Given records section start

(** ** Handlers that update one item *)

Lemma mergeParsed_valid {A B C} (f : A → B → C) (x : ParseReturn A) (y : ParseReturn B) (c : C) :
  mergeParsed f x y = PValid c → ∃ a b, x = PValid a ∧ y = PValid b ∧ c = f a b.
Proof. destruct x, y; try discriminate. intros [= <-]. by eexists _, _. Qed.

Lemma z_string_valid (path : list PathElem) (found : option (JsValue Num)) (s : string) :
  z_string path (default VUndefined found) = PValid s → found = Some (VStr s).
Proof. by destruct found as [[]|]; try discriminate; intros [= <-]. Qed.

Lemma z_optional_string_valid (path : list PathElem) (found : option (JsValue Num))
    (parsed : option string) (s : string) :
  z_optional z_string path (default VUndefined found) = PValid parsed →
  parsed = Some s → found = Some (VStr s).
Proof. by destruct found as [[]|]; try discriminate; intros [= <-] [= <-]. Qed.

Lemma z_optional_enum_valid (values : list string) (path : list PathElem)
    (found : option (JsValue Num)) (parsed : option string) (s : string) :
  z_optional (z_enum values) path (default VUndefined found) = PValid parsed →
  parsed = Some s → found = Some (VStr s).
Proof.
  unfold z_optional, z_enum.
  destruct found as [[| | | |s'| |]|]; cbn [default from_option id];
    try (intros Hvalid; discriminate Hvalid); try (by intros [= <-]).
  case_bool_decide; [|discriminate]. by intros [= <-] [= <-].
Qed.

Lemma rest_properties (props : list (string * JsValue Num)) (k1 k2 k3 : string)
    (o1 o2 o3 : option string) (k : string) (w : JsValue Num) :
  (∀ s, o1 = Some s → ownProperty props k1 = Some (VStr s)) →
  (∀ s, o2 = Some s → ownProperty props k2 = Some (VStr s)) →
  (∀ s, o3 = Some s → ownProperty props k3 = Some (VStr s)) →
  ownProperty (optionalKey k1 (VStr <$> o1) ++ optionalKey k2 (VStr <$> o2)
               ++ optionalKey k3 (VStr <$> o3)) k = Some w →
  k ∈ [k1; k2; k3] ∧ ∃ s, w = VStr s ∧ stringArgument k (VObj props) = Some s.
Proof.
  intros H1 H2 H3 Hin.
  assert (Hcases : ∃ s, w = VStr s ∧
            ((k = k1 ∧ o1 = Some s) ∨ (k = k2 ∧ o2 = Some s) ∨ (k = k3 ∧ o3 = Some s))).
  { revert Hin.
    destruct o1 as [s1|], o2 as [s2|], o3 as [s3|];
      cbn [fmap option_fmap option_map optionalKey app ownProperty];
      repeat case_bool_decide; subst; try discriminate; intros [= <-];
      eexists; (split; [reflexivity|]); tauto. }
  destruct Hcases as (s & -> & [[-> Ho]|[[-> Ho]|[-> Ho]]]); unfold stringArgument.
  - split; [apply list_elem_of_here|]. exists s. by rewrite (H1 s Ho).
  - split; [apply list_elem_of_further, list_elem_of_here|]. exists s. by rewrite (H2 s Ho).
  - split; [do 2 apply list_elem_of_further; apply list_elem_of_here|].
    exists s. by rewrite (H3 s Ho).
Qed.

Given records section end

## What you should do:
Reproducing the whole listing above is not the task. Copy exactly only the lines from the one with "Proof. destruct x, y;" to the one with "- split; [apply list_elem_of_here|].", both kept.

## Problem solution:
Proof. destruct x, y; try discriminate. intros [= <-]. by eexists _, _. Qed.

Lemma z_string_valid (path : list PathElem) (found : option (JsValue Num)) (s : string) :
  z_string path (default VUndefined found) = PValid s → found = Some (VStr s).
Proof. by destruct found as [[]|]; try discriminate; intros [= <-]. Qed.

Lemma z_optional_string_valid (path : list PathElem) (found : option (JsValue Num))
    (parsed : option string) (s : string) :
  z_optional z_string path (default VUndefined found) = PValid parsed →
  parsed = Some s → found = Some (VStr s).
Proof. by destruct found as [[]|]; try discriminate; intros [= <-] [= <-]. Qed.

Lemma z_optional_enum_valid (values : list string) (path : list PathElem)
    (found : option (JsValue Num)) (parsed : option string) (s : string) :
  z_optional (z_enum values) path (default VUndefined found) = PValid parsed →
  parsed = Some s → found = Some (VStr s).
Proof.
  unfold z_optional, z_enum.
  destruct found as [[| | | |s'| |]|]; cbn [default from_option id];
    try (intros Hvalid; discriminate Hvalid); try (by intros [= <-]).
  case_bool_decide; [|discriminate]. by intros [= <-] [= <-].
Qed.

Lemma rest_properties (props : list (string * JsValue Num)) (k1 k2 k3 : string)
    (o1 o2 o3 : option string) (k : string) (w : JsValue Num) :
  (∀ s, o1 = Some s → ownProperty props k1 = Some (VStr s)) →
  (∀ s, o2 = Some s → ownProperty props k2 = Some (VStr s)) →
  (∀ s, o3 = Some s → ownProperty props k3 = Some (VStr s)) →
  ownProperty (optionalKey k1 (VStr <$> o1) ++ optionalKey k2 (VStr <$> o2)
               ++ optionalKey k3 (VStr <$> o3)) k = Some w →
  k ∈ [k1; k2; k3] ∧ ∃ s, w = VStr s ∧ stringArgument k (VObj props) = Some s.
Proof.
  intros H1 H2 H3 Hin.
  assert (Hcases : ∃ s, w = VStr s ∧
            ((k = k1 ∧ o1 = Some s) ∨ (k = k2 ∧ o2 = Some s) ∨ (k = k3 ∧ o3 = Some s))).
  { revert Hin.
    destruct o1 as [s1|], o2 as [s2|], o3 as [s3|];
      cbn [fmap option_fmap option_map optionalKey app ownProperty];
      repeat case_bool_decide; subst; try discriminate; intros [= <-];
      eexists; (split; [reflexivity|]); tauto. }
  destruct Hcases as (s & -> & [[-> Ho]|[[-> Ho]|[-> Ho]]]); unfold stringArgument.
  - split; [apply list_elem_of_here|]. exists s. by rewrite (H1 s Ho).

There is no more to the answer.